For the entries below, the result should be an exact transcription of the lines from the one with "0 ≤ progress" up to and including the one with "(flines f)) - 1).", and only those.

──────── Dataset excerpts

(** X7. The progress bar of a file never passes the number of records pandas
    parses out of it, which is at most the total the bar is opened with, the
    line count minus one. A file logged as ingested has advanced the bar by
    exactly the number of its records: to its total when the file has no
    blank line, and short of it otherwise. (For a file without a field that
    runs over a line break.) *)
Theorem progress_never_exceeds_total (fl : faults) (C : Z) (f : csv_file) (s : state) :
  plain_lines (flines f) = true →
  ∃ evs,
    out (process_file fl C f s).2 = out s ++ evs ∧
    0 ≤ progress evs ≤ Z.of_nat (length (data_rows f)) ∧
    (flines f ≠ [] →
     Z.of_nat (length (data_rows f)) ≤ Z.of_nat (length (flines f)) - 1) ∧
    (LogInfoIngested (fname f) ∈ evs →
     progress evs = Z.of_nat (length (data_rows f)) ∧
     (progress evs = Z.of_nat (length (flines f)) - 1 ↔
      data_lines (flines f) = flines f)).
Proof.
  intros _.
  assert (Hbound : flines f ≠ [] →
            Z.of_nat (length (data_rows f)) ≤ Z.of_nat (length (flines f)) - 1).
  { intros Hne. unfold data_rows. pose proof (data_lines_length (flines f)) as Hle.
    destruct (flines f) as [|x l]; [done|]. cbn [length] in *.
    destruct (data_lines (x :: l)); cbn [tail length] in *; unfold row in *; lia. }
  destruct s as [db rc o].
  destruct (process_file_paths fl C f)
    as [(e & pre & Hpre & Hrun)
       |(h & recs & r & cs & conn & evs & Hl & (_ & _ & Hd) & HC & Hpath & Hrun)];
    rewrite Hrun; cbn [snd out]; eexists; (split; [reflexivity|]).
  - assert (Hp : progress pre = 0) by (destruct Hpre as [[-> _]|[-> _]]; reflexivity).
    rewrite Hp. split; [lia|]. split; [done|]. rewrite elem_of_count.
    destruct Hpre as [[-> _]|[-> _]]; count_norm.
  - assert (Hrecs : data_rows f = tail (data_lines (h :: recs)))
      by (unfold data_rows; by rewrite Hl).
    assert (Hsum : ∀ c rest, frames_of (Z.to_nat C) h recs = c :: rest →
              len c + Z.of_nat (length (flat_map rows rest)) =
              Z.of_nat (length (data_rows f))).
    { intros c rest Hfr.
      pose proof (frames_of_rows (Z.to_nat C) h recs ltac:(lia)) as Hall.
      rewrite Hfr in Hall. cbn [flat_map] in Hall.
      rewrite Hrecs, <- Hall, length_app. unfold len. lia. }
    assert (Hfull : Z.of_nat (length (data_rows f)) = Z.of_nat (length (flines f)) - 1 ↔
              data_lines (flines f) = flines f).
    { rewrite Hrecs, Hl. split.
      - intros Hlen. apply data_lines_full.
        destruct (data_lines (h :: recs)); [done|]. cbn [tail length] in *.
        unfold row in *. lia.
      - intros ->. cbn [tail length]. unfold row in *. lia. }
    split; [|split; [done|]]; rewrite ?elem_of_count;
      inversion Hpath as [| | | |c rest n msg|]; subst;
      try match goal with
          | H : frames_of _ _ _ = _ :: _ |- _ => specialize (Hsum _ _ H)
          end;
      try (pose proof (flat_map_rows_take n rest));
      try (progress_norm; unfold len, row in *; lia);
      try (count_norm; fail).
    intros _. rewrite <- Hfull.
    assert (Hp : progress
              (pre_events f ++
               PbarOpen (fname f) (Z.of_nat (length (flines f)) - 1) ::
               (insert_events (fname f) (table_name_of (fname f)) c ++
                RawConnect :: copy_events (table_name_of (fname f)) rest ++
                [Commit; LogInfoIngested (fname f); Close;
                 Print (ConnClosed (fname f))]) ++ [PbarClose]) =
            Z.of_nat (length (data_rows f))).
    { progress_norm. unfold len, row in *. lia. }
    rewrite Hp. done.
Qed.

Lemma progress_never_exceeds_total_witness :
  plain_lines ["id"; "1"; " "; "2"] = true ∧
  ∃ evs,
    out (process_file no_faults 1 (CsvFile "sales.csv" ["id"; "1"; " "; "2"])
           (initial ∅)).2 = evs ∧
    LogInfoIngested "sales.csv" ∈ evs ∧
    PbarOpen "sales.csv" 3 ∈ evs ∧
    progress evs = 2.
Proof.
  split; [reflexivity|].
  destruct (progress_never_exceeds_total no_faults 1
              (CsvFile "sales.csv" ["id"; "1"; " "; "2"]) (initial ∅) eq_refl)
    as (evs & Hout & _ & _ & Hing).
  change (out (initial ∅) ++ evs) with evs in Hout.
  exists evs. split; [exact Hout|].
  assert (Hin : LogInfoIngested "sales.csv" ∈ evs).
  { rewrite <- Hout. apply elem_of_count. vm_compute. lia. }
  split; [exact Hin|]. split.
  - rewrite <- Hout. apply elem_of_count. vm_compute. lia.
  - exact (proj1 (Hing Hin)).
Defined.

Lemma first_occurrence_unique (x : event) : ∀ A pre post B,
  count x A = 0%nat → count x B = 0%nat →
  pre ++ x :: post = A ++ x :: B → post = B.
Proof.
  induction A as [|a A IH]; intros pre post B HA HB Heq.
  - destruct pre as [|y pre]; cbn [app] in Heq; [congruence|].
    injection Heq as -> <-. revert HB. rewrite count_app, count_cons.
    rewrite bool_decide_eq_true_2 by done. lia.
  - revert HA. rewrite count_cons. case_bool_decide as Ha; [lia|]. intros HA.
    destruct pre as [|y pre]; cbn [app] in Heq; [congruence|].
    injection Heq as -> Heq. by eapply IH.
Qed.

(** X8. The transaction of a file is resolved at most once and only on a
    connection that was opened: a commit or a rollback, never both, exactly
    one of them when the rollback call returns; and once the connection is
    closed nothing is sent, committed or rolled back. *)
Theorem transaction_resolved_before_close (fl : faults) (C : Z) (f : csv_file)
    (s : state) :
  ∃ evs,
    out (process_file fl C f s).2 = out s ++ evs ∧
    (count Commit evs + count Rollback evs ≤ count RawConnect evs ≤ 1)%nat ∧
    (rollback_fault fl = None →
     (count Commit evs + count Rollback evs)%nat = count RawConnect evs) ∧
    ∀ pre post,
      evs = pre ++ Close :: post →
      count Commit post = 0%nat ∧ count Rollback post = 0%nat ∧ transfers post = [].
Proof.
  destruct s as [db rc o].
  destruct (process_file_paths fl C f)
    as [(e & pre & Hpre & Hrun)
       |(h & recs & r & cs & conn & evs & Hl & _ & HC & Hpath & Hrun)];
    rewrite Hrun; cbn [snd out]; eexists; (split; [reflexivity|]).
  - split; [|split].
    + destruct Hpre as [[-> _]|[-> _]]; count_norm.
    + intros _. destruct Hpre as [[-> _]|[-> _]]; count_norm.
    + intros p q Heq. exfalso.
      assert (Hc : count Close pre = 0%nat)
        by (destruct Hpre as [[-> _]|[-> _]]; count_norm).
      revert Hc. rewrite Heq, count_app, count_cons, bool_decide_eq_true_2 by done. lia.
  - assert (Hcases :
      count Close evs = 0%nat ∨
      ∃ A, evs = A ++ Close :: [Print (ConnClosed (fname f))] ∧ count Close A = 0%nat).
    { inversion Hpath as [| | | |c rest n msg|c rest]; subst.
      1-4: left; count_norm.
      - right.
        exists (insert_events (fname f) (table_name_of (fname f)) c ++
                RawConnect :: copy_events (table_name_of (fname f)) (take n rest) ++
                handler_events fl (fname f) (Fault msg)).
        split; [list_norm|count_norm].
      - right.
        exists (insert_events (fname f) (table_name_of (fname f)) c ++
                RawConnect :: copy_events (table_name_of (fname f)) rest ++
                [Commit; LogInfoIngested (fname f)]).
        split; [list_norm|count_norm]. }
    split; [|split].
    + inversion Hpath; subst; count_norm.
    + intros Hrb. inversion Hpath; subst; unfold handler_events; rewrite ?Hrb; count_norm.
    + intros p q Heq. destruct Hcases as [Hc|(A & -> & HA)].
      * exfalso.
        assert (Hc' : count Close (pre_events f ++
                  PbarOpen (fname f) (Z.of_nat (length (flines f)) - 1) ::
                  evs ++ [PbarClose]) = 0%nat) by (revert Hc; count_norm).
        revert Hc'. rewrite Heq, count_app, count_cons, bool_decide_eq_true_2 by done. lia.
      * assert (Hq : q = [Print (ConnClosed (fname f)); PbarClose]).
        { eapply (first_occurrence_unique Close
                    (pre_events f ++
                     PbarOpen (fname f) (Z.of_nat (length (flines f)) - 1) :: A)).
          - revert HA. count_norm.
          - count_norm.
          - rewrite <- Heq. list_norm. }
        by rewrite Hq.
Qed.



(** ** The chunks that are sent *)

Lemma frames_of_shape c header recs :
  (1 ≤ c)%nat →
  Forall (λ fr, (length (rows fr) ≤ c)%nat) (frames_of c header recs) ∧
  Forall (λ fr, (1 ≤ length (rows fr))%nat) (tail (frames_of c header recs)).
Proof.
  intros Hc. unfold frames_of, chunks.
  destruct (data_lines (header :: recs)) as [|h rs]; [by split|].
  pose proof (chunked_sizes c Hc (length rs) rs) as Hsz. unfold row in *.
  destruct (chunked (length rs) c rs) as [|x l] eqn:E.
  - split; [|constructor]. repeat constructor. cbn. lia.
  - split.
    + apply Forall_fmap. eapply Forall_impl; [exact Hsz|]. intros y Hy.
      cbn in *. unfold row in *. lia.
    + cbn [map tail]. apply Forall_fmap. apply Forall_cons in Hsz as [_ Hsz].
      eapply Forall_impl; [exact Hsz|]. intros y Hy. cbn in *. unfold row in *. lia.
Qed.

────────────────

▶ **Reply**
    0 ≤ progress evs ≤ Z.of_nat (length (data_rows f)) ∧
    (flines f ≠ [] →
     Z.of_nat (length (data_rows f)) ≤ Z.of_nat (length (flines f)) - 1) ∧
    (LogInfoIngested (fname f) ∈ evs →
     progress evs = Z.of_nat (length (data_rows f)) ∧
     (progress evs = Z.of_nat (length (flines f)) - 1 ↔
      data_lines (flines f) = flines f)).
Proof.
  intros _.
  assert (Hbound : flines f ≠ [] →
            Z.of_nat (length (data_rows f)) ≤ Z.of_nat (length (flines f)) - 1).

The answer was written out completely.